Stored items:
************
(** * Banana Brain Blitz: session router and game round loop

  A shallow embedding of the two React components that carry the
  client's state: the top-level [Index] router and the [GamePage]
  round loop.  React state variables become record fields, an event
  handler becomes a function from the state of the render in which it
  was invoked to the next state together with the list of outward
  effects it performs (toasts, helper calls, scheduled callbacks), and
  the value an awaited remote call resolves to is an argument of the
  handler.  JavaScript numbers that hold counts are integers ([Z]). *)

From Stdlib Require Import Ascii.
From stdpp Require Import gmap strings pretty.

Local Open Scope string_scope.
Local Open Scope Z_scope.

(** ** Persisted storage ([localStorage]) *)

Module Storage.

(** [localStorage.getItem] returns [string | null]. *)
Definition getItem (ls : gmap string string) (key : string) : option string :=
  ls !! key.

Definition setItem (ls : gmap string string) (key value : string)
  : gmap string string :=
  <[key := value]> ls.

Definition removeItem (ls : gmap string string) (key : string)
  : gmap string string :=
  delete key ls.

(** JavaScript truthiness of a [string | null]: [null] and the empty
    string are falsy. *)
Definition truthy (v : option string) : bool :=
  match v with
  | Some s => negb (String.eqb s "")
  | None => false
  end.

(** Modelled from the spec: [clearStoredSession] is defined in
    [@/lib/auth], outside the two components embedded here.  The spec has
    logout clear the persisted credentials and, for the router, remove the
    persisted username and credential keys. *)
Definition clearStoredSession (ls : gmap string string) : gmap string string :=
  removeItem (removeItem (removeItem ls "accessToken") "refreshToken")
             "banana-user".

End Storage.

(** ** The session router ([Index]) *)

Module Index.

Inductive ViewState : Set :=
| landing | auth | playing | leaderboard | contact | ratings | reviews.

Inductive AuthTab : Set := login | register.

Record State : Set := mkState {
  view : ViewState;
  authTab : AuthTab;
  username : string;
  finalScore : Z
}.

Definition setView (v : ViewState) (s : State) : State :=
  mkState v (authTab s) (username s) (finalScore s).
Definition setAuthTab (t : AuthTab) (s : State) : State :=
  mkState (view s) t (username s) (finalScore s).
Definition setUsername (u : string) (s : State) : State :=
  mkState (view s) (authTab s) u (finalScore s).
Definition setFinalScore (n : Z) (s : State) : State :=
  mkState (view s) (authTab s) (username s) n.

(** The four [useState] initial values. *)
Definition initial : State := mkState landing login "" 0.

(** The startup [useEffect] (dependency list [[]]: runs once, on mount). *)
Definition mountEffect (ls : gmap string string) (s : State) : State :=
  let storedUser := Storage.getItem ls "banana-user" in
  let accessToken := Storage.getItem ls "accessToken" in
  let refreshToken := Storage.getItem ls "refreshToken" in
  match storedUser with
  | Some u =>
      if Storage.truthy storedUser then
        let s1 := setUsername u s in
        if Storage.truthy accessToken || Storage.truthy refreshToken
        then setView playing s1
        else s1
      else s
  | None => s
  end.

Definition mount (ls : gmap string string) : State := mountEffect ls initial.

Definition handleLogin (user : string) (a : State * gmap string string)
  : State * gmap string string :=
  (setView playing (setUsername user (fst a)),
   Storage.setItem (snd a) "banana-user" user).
************
### What you need to do
Restate word for word the lines of the data above, starting at the line containing "let s1 := setUsername u s in" and ending at the line containing "Definition handleLogin (user", both included, and nothing more.

### Expected answer
        let s1 := setUsername u s in
        if Storage.truthy accessToken || Storage.truthy refreshToken
        then setView playing s1
        else s1
      else s
  | None => s
  end.

Definition mount (ls : gmap string string) : State := mountEffect ls initial.

Definition handleLogin (user : string) (a : State * gmap string string)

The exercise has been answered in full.